• Catherine White

Southern Tier Voices with Mary Joan Glanton

Updated: Jul 31

Balancing Rights and responsibilities Is the American Way


I attended one of the well-intentioned MARCH FOR OUR LIVES events held recently. Not long after my arrival, I began to believe that my time there was being irretrievably wasted and that this gathering, like many others, was just another futile, ineffective act that would give those attending a false sense of meaningful civic engagement leading to no tangible corrective action.


I left the event feeling despondent … really felt as if the wind were taken out of my sails. I was imagining the time when my now-adult children, Mike and Kate, were in elementary school and how I would have felt sending them into the danger that our school-age children now face. I was imagining the nightmares that they would likely have because of the active shooter drills.

Photo provided. Protesters at a recent community March For Our Lives rally.


I spent a good deal of time looking around my house for something that would snap me out of this funk…I was looking without seeing which just added to my despondence. Because I have recently decided to cut back on alcohol, my tried-and-true go-to wasn’t readily available.


I watched Steel Magnolias, thinking that by forcing tears out of myself, I could wash away my sense of uselessness. It turns out that I just poured salt in the wound.

During all of this, my wonderful wife quietly sat with me. At the end of the movie, she asked me to go outside with her and take a look at her vegetable garden. I really didn’t want to, but I put my sunglasses on to hide my red, bleary, mascara-smeared eyes and walked out the back door with her.


We looked for the swallowtail caterpillar that we saw the other day.


We are hoping she found a safe place to cocoon.


We pinched the basil.


We made plans for a salad to be made with her garden crop.


And then we saw the gypsy moths. Well, surprisingly, working with her to remove them seemed to move my spirit in the right direction.


Coincidentally, I recently purchased a small book with reprintings of the U.S. Constitution and the Declaration of Independence. This was the book that I picked up when I returned to the house. I read it … didn’t understand all of it, but I am committed to tucking in and doing just that.


In the meantime, two things stood out to me.
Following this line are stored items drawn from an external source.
(* ===== verification/Atomics.v ===== *)
(** * Programs over shared memory

    Code that several tasks run at once touches shared memory only through
    single atomic accesses: a load, a store, a read-modify-write. [prog] is
    such code as a value: it either returns, or performs one access and goes
    on with what the access yielded. [run] executes a program alone; an
    interleaving executes one access of one program at a time. [safe] is the
    proof rule for interleavings: a program owns some of the resources an
    invariant accounts for, and each of its accesses keeps the invariant
    whatever the other programs own. *)
From S2P Require Import Prelude.

Inductive prog (S A : Type) : Type :=
| Ret (a : A)
| Act (X : Type) (f : S → X * S) (k : X → prog S A).
Arguments Ret {S A} a.
Arguments Act {S A X} f k.

Fixpoint pbind {S A B} (p : prog S A) (k : A → prog S B) : prog S B :=
  match p with
  | Ret a => k a
  | Act f j => Act f (λ x, pbind (j x) k)
  end.
Definition pmap {S A B} (g : A → B) (p : prog S A) : prog S B := pbind p (λ a, Ret (g a)).
(** One access. *)
Definition act {S X} (f : S → X * S) : prog S X := Act f Ret.

Notation "x <-- e ; k" := (pbind e (λ x, k))
  (at level 20, e at level 100, k at level 200, only parsing) : iw_scope.
Notation "' p <-- e ; k" := (pbind e (λ x, match x with p => k end))
  (at level 20, p pattern, e at level 100, k at level 200, only parsing) : iw_scope.

(** The program alone. *)
Fixpoint run {S A} (p : prog S A) (s : S) : A * S :=
  match p with
  | Ret a => (a, s)
  | Act f k => let '(x, s) := f s in run (k x) s
  end.

Lemma run_bind {S A B} (p : prog S A) (k : A → prog S B) s :
  run (pbind p k) s = run (k (run p s).1) (run p s).2.
Proof.
  revert s. induction p as [a|X f j IH]; intros s; [done|]. simpl.
  destruct (f s) as [x s']. apply IH.
Qed.
Lemma run_map {S A B} (g : A → B) (p : prog S A) s : run (pmap g p) s = (g (run p s).1, (run p s).2).
Proof. unfold pmap. by rewrite run_bind. Qed.

(** Every value the program may return, whatever its accesses see. *)
Fixpoint always {S A} (P : A → Prop) (p : prog S A) : Prop :=
  match p with
  | Ret a => P a
  | Act f k => ∀ s, always P (k (f s).1)
  end.
Lemma always_bind {S A B} (P : B → Prop) (p : prog S A) (k : A → prog S B) :
  always (λ a, always P (k a)) p → always P (pbind p k).
Proof. induction p as [a|X f j IH]; [done|]. intros Hp s. apply IH, Hp. Qed.
Lemma always_mono {S A} (P Q : A → Prop) (p : prog S A) :
  (∀ a, P a → Q a) → always P p → always Q p.
Proof. intros HPQ. induction p as [a|X f j IH]; [apply HPQ|]. intros Hp s. apply IH, Hp. Qed.
Lemma always_true {S A} (P : A → Prop) (p : prog S A) : (∀ a, P a) → always P p.
Proof. intros HP. induction p as [a|X f j IH]; [apply HP|]. intros s. apply IH. Qed.

(** ** Ownership

    [inv k s g r] holds of the shared state [s] when the tasks together own
    [r], the one task with private state holds [g], and [k] is what has been
    learned so far, which only grows. *)
Class Resources (R : Type) := {
  r_op : R → R → R;
  r_assoc : Assoc (=) r_op;
  r_comm : Comm (=) r_op
}.
#[global] Existing Instance r_assoc.
#[global] Existing Instance r_comm.
Infix "⊙" := r_op (at level 50, left associativity) : iw_scope.

(** A change of what the owner claims, with no access. *)
Definition shifts {S R G K} `{Resources R} (grows : K → K → Prop) (inv : K → S → G → R → Prop)
    (k0 : K) (g : G) (r : R) (g' : G) (r' : R) : Prop :=
  ∀ k s f, grows k0 k → inv k s g (r ⊙ f) → inv k s g' (r' ⊙ f).

Section shifts.
Context {S R G K : Type} `{Resources R} (grows : K → K → Prop) (inv : K → S → G → R → Prop).
Abbreviation shifts := (shifts grows inv).

Lemma shifts_refl k g r : shifts k g r g r.
Proof. by intros ?. Qed.
Lemma shifts_trans k g1 r1 g2 r2 g3 r3 :
  shifts k g1 r1 g2 r2 → shifts k g2 r2 g3 r3 → shifts k g1 r1 g3 r3.
Proof. intros H1 H2 k' s f Hk Hi. by apply H2, H1. Qed.
Lemma shifts_mono `{!PreOrder grows} k k' g r g' r' :
  grows k k' → shifts k g r g' r' → shifts k' g r g' r'.
Proof. intros Hk Hs k2 s f Hk2. apply Hs. by etrans. Qed.
End shifts.

(** A program of a task that does not own [g]. *)
Section client.
Context {S R G K : Type} `{Resources R}.
Context (grows : K → K → Prop) `{!PreOrder grows}.
Context (inv : K → S → G → R → Prop).

Fixpoint safe_client {A} (k0 : K) (r : R) (p : prog S A) (Φ : A → K → R → Prop) : Prop :=
  match p with
  | Ret a => ∃ r', (∀ g, shifts grows inv k0 g r g r') ∧ Φ a k0 r'
  | Act f j =>
      ∀ k s g fr, grows k0 k → inv k s g (r ⊙ fr) →
      ∃ r', inv k (f s).2 g (r' ⊙ fr) ∧ safe_client k r' (j (f s).1) Φ
  end.

Lemma safe_client_bind {A B} k r (p : prog S A) (j : A → prog S B) Φ :
  safe_client k r p (λ a k' r', grows k k' → safe_client k' r' (j a) Φ) →
  safe_client k r (pbind p j) Φ.
Proof.
  assert (∀ k1, grows k k1 → safe_client k1 r p (λ a k' r', grows k k' → safe_client k' r' (j a) Φ) →
    safe_client k1 r (pbind p j) Φ) as Hgen; [|by apply Hgen].
  revert r. induction p as [a|X f i IH]; intros r k1 Hk1; simpl.
  - intros (r' & Hs & Hsafe). specialize (Hsafe Hk1). destruct (j a) as [b|Y f' i']; simpl in *.
    + destruct Hsafe as (r2 & Hs2 & HΦ). exists r2. split; [|done]. intros g. by eapply shifts_trans.
    + intros k2 s g fr Hk2 Hi. apply Hsafe; [done|]. by apply Hs.
  - intros Hp k2 s g fr Hk2 Hi. destruct (Hp k2 s g fr Hk2 Hi) as (r' & Hi' & Hs).
    exists r'. split; [done|]. apply IH; [|done]. by etrans.
Qed.
Lemma safe_client_shift {A} k r r' (p : prog S A) Φ :
  (∀ g, shifts grows inv k g r g r') → safe_client k r' p Φ → safe_client k r p Φ.
Proof.
  intros Hs. destruct p as [a|X f i]; simpl.
  - intros (r2 & Hs2 & HΦ). exists r2. split; [|done]. intros g. by eapply shifts_trans.
  - intros Hp k2 s g fr Hk2 Hi. apply Hp; [done|]. by apply Hs.
Qed.
Lemma safe_client_wand {A} k r (p : prog S A) (Φ Ψ : A → K → R → Prop) :
  safe_client k r p Φ → (∀ a k' r', grows k k' → Φ a k' r' → Ψ a k' r') → safe_client k r p Ψ.
Proof.
  intros Hp HΦ.
  assert (∀ k1, grows k k1 → safe_client k1 r p Φ → safe_client k1 r p Ψ) as Hgen; [|by apply Hgen].
  clear Hp. revert r. induction p as [a|X f i IH]; intros r k1 Hk1; simpl.
  - intros (r' & Hs & Ha). exists r'. split; [done|]. by apply HΦ.
  - intros Hp k2 s g fr Hk2 Hi. destruct (Hp k2 s g fr Hk2 Hi) as (r' & Hi' & Hs).
    exists r'. split; [done|]. apply IH; [|done]. by etrans.
Qed.
Lemma safe_client_mono {A} k k1 r (p : prog S A) (Φ : A → K → R → Prop) :
  (∀ a k r k', grows k k' → Φ a k r → Φ a k' r) →
  grows k k1 → safe_client k r p Φ → safe_client k1 r p Φ.
Proof.
  intros HΦ Hk. destruct p as [a|X f i]; simpl.
  - intros (r' & Hs & Ha). exists r'. split; [|by eapply HΦ]. intros g. by eapply shifts_mono.
  - intros Hp k2 s g fr Hk2. apply Hp. by etrans.
Qed.
End client.

(** The program of the task that owns [g]. [learns] is what one of its accesses
    may add to what is known. *)
Class Knows {K} (grows learns : K → K → Prop) := {
  knows_preorder : PreOrder grows;
  knows_refl : Reflexive learns;
  knows_sub : ∀ k k', learns k k' → grows k k'
}.
Section owner.
Context {S R G K : Type} `{Resources R}.
Context (grows learns : K → K → Prop) {Hknows : Knows grows learns}.
Context (inv : K → S → G → R → Prop).
#[local] Instance owner_preorder : PreOrder grows := knows_preorder.

Fixpoint safe {A} (k0 : K) (g : G) (r : R) (p : prog S A) (Φ : A → K → G → R → Prop) : Prop :=
  match p with
  | Ret a => ∃ g' r', shifts grows inv k0 g r g' r' ∧ Φ a k0 g' r'
  | Act f j =>
      ∀ k s fr, grows k0 k → inv k s g (r ⊙ fr) →
      ∃ k' g' r', learns k k' ∧ inv k' (f s).2 g' (r' ⊙ fr) ∧ safe k' g' r' (j (f s).1) Φ
  end.

Lemma safe_bind {A B} k g r (p : prog S A) (j : A → prog S B) Φ :
  safe k g r p (λ a k' g' r', grows k k' → safe k' g' r' (j a) Φ) → safe k g r (pbind p j) Φ.
Proof.
  assert (∀ k1, grows k k1 → safe k1 g r p (λ a k' g' r', grows k k' → safe k' g' r' (j a) Φ) →
    safe k1 g r (pbind p j) Φ) as Hgen; [|by apply Hgen].
  revert g r. induction p as [a|X f i IH]; intros g r k1 Hk1; simpl.
  - intros (g' & r' & Hs & Hsafe). specialize (Hsafe Hk1). destruct (j a) as [b|Y f' i']; simpl in *.
    + destruct Hsafe as (g2 & r2 & Hs2 & HΦ). exists g2, r2. split; [by eapply shifts_trans|done].
    + intros k2 s fr Hk2 Hi. apply Hsafe; [done|]. by apply Hs.
  - intros Hp k2 s fr Hk2 Hi. destruct (Hp k2 s fr Hk2 Hi) as (k' & g' & r' & Hk' & Hi' & Hs).
    exists k', g', r'. split; [done|]. split; [done|]. apply IH; [|done]. etrans; [exact Hk1|]. etrans; [exact Hk2|]. by apply knows_sub.
Qed.
Lemma safe_shift {A} k g r g' r' (p : prog S A) Φ :
  shifts grows inv k g r g' r' → safe k g' r' p Φ → safe k g r p Φ.
Proof.
  intros Hs. destruct p as [a|X f i]; simpl.
  - intros (g2 & r2 & Hs2 & HΦ). exists g2, r2. split; [by eapply shifts_trans|done].
  - intros Hp k2 s fr Hk2 Hi. apply Hp; [done|]. by apply Hs.
Qed.
Lemma safe_wand {A} k g r (p : prog S A) (Φ Ψ : A → K → G → R → Prop) :
  safe k g r p Φ → (∀ a k' g' r', grows k k' → Φ a k' g' r' → Ψ a k' g' r') → safe k g r p Ψ.
Proof.
  intros Hp HΦ. assert (∀ k1, grows k k1 → safe k1 g r p Φ → safe k1 g r p Ψ) as Hgen; [|by apply Hgen].
  clear Hp. revert g r. induction p as [a|X f i IH]; intros g r k1 Hk1; simpl.
  - intros (g' & r' & Hs & Ha). exists g', r'. split; [done|]. by apply HΦ.
  - intros Hp k2 s fr Hk2 Hi. destruct (Hp k2 s fr Hk2 Hi) as (k' & g' & r' & Hk' & Hi' & Hs).
    exists k', g', r'. split; [done|]. split; [done|]. apply IH; [|done]. etrans; [exact Hk1|]. etrans; [exact Hk2|]. by apply knows_sub.
Qed.
Lemma safe_mono {A} k k1 g r (p : prog S A) (Φ : A → K → G → R → Prop) :
  (∀ a k g r k', grows k k' → Φ a k g r → Φ a k' g r) →
  grows k k1 → safe k g r p Φ → safe k1 g r p Φ.
Proof.
  intros HΦ Hk. destruct p as [a|X f i]; simpl.
  - intros (g' & r' & Hs & Ha). exists g', r'. split; [by apply (shifts_mono grows inv k)|by eapply HΦ].
  - intros Hp k2 s fr Hk2. apply Hp. by etrans.
Qed.
(** What any task may do, the owner of [g] may do. *)
Lemma safe_of_client {A} k g r (p : prog S A) Φ :
  safe_client grows inv k r p (λ a k' r', Φ a k' g r') → safe k g r p Φ.
Proof.
  assert (∀ k1, grows k k1 → safe_client grows inv k1 r p (λ a k' r', Φ a k' g r') → safe k1 g r p Φ) as Hgen;
    [|by apply Hgen].
  revert r. induction p as [a|X f i IH]; intros r k1 Hk1; simpl.
  - intros (r' & Hs & Ha). by exists g, r'.
  - intros Hp k2 s fr Hk2 Hi. destruct (Hp k2 s g fr Hk2 Hi) as (r' & Hi' & Hs).
    exists k2, g, r'. split; [apply knows_refl|]. split; [done|]. apply IH; [|done]. by etrans.
Qed.
End owner.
Our second amendment says in part, ” … the right of the people to keep and bear arms, shall not be infringed.” My understanding of this amendment is based upon the context of the time during which the Bill of Rights was passed. For me, that context was well laid out by David McCullough’s "John Adams". Without access to arms at that time, the United States would not have come to exist. The individual colonists were able to coordinate an armed opposition to the British forces. And to that, I say thank goodness.


Times have changed since then. Might there be an argument for an individual’s right to bear arms for the purpose of self-defense? Certainly. This is where I believe it gets tricky. What arms?

As individuals we don’t own nuclear warheads. Please stay with me, here. We have had to trust that our government will maintain the weaponry to defend us collectively from threats to our union, welfare and liberty. So, I have to wonder, against what threats would an AK-47 or AR-15 protect an individual?

The Bill of Rights also includes the ninth amendment. “The enumeration in the Constitution of certain rights shall not be construed to deny or disparage others retained by the people.”


I understand from further reading that the authors of the constitution did not wish to allow the government to restrict any rights not mentioned in that document. This amendment also seems to say to me that we are responsible for exercising our rights in a way that does not diminish the rights of others.


We have an assortment of legal parameters around many of our rights intended to protect the welfare and liberty of the individual and society…take for instance the right of free speech and the crime of libel … or our right to peaceably assemble and the relatively widespread requirement to obtain a permit for marches, parades, etc.


With our rights, must come consideration for reason and responsibility. This is especially the case with respect to the second amendment and a citizen’s right to bear arms.


It is reasonable and responsible for a prospective gun-owner to meet specific milestones … age, safety training, renewable licensing, and registration.


It is reasonable and responsible to establish a legal process by which guns can be removed from individuals who are in crisis or who do not abide by the laws in place to ensure safe and responsible gun use.


It is reasonable and responsible to limit the access to assault weapons.


I believe that most of the gun owners I know would be able to exercise their second amendment rights uninterrupted even if these steps were taken. Results from a poll conducted by the Republican-aligned Common Sense Leadership Fund would indicate that 84% of the individuals in “gun-owning households” agree with most, if not all, of these reasonable and responsible measures.


Our rights as American citizens are precious. Our lives are more so. If enacting additional gun laws preserves American lives while ensuring reasonable and responsible gun ownership and use, I see no more reason to delay in crafting and passing those laws.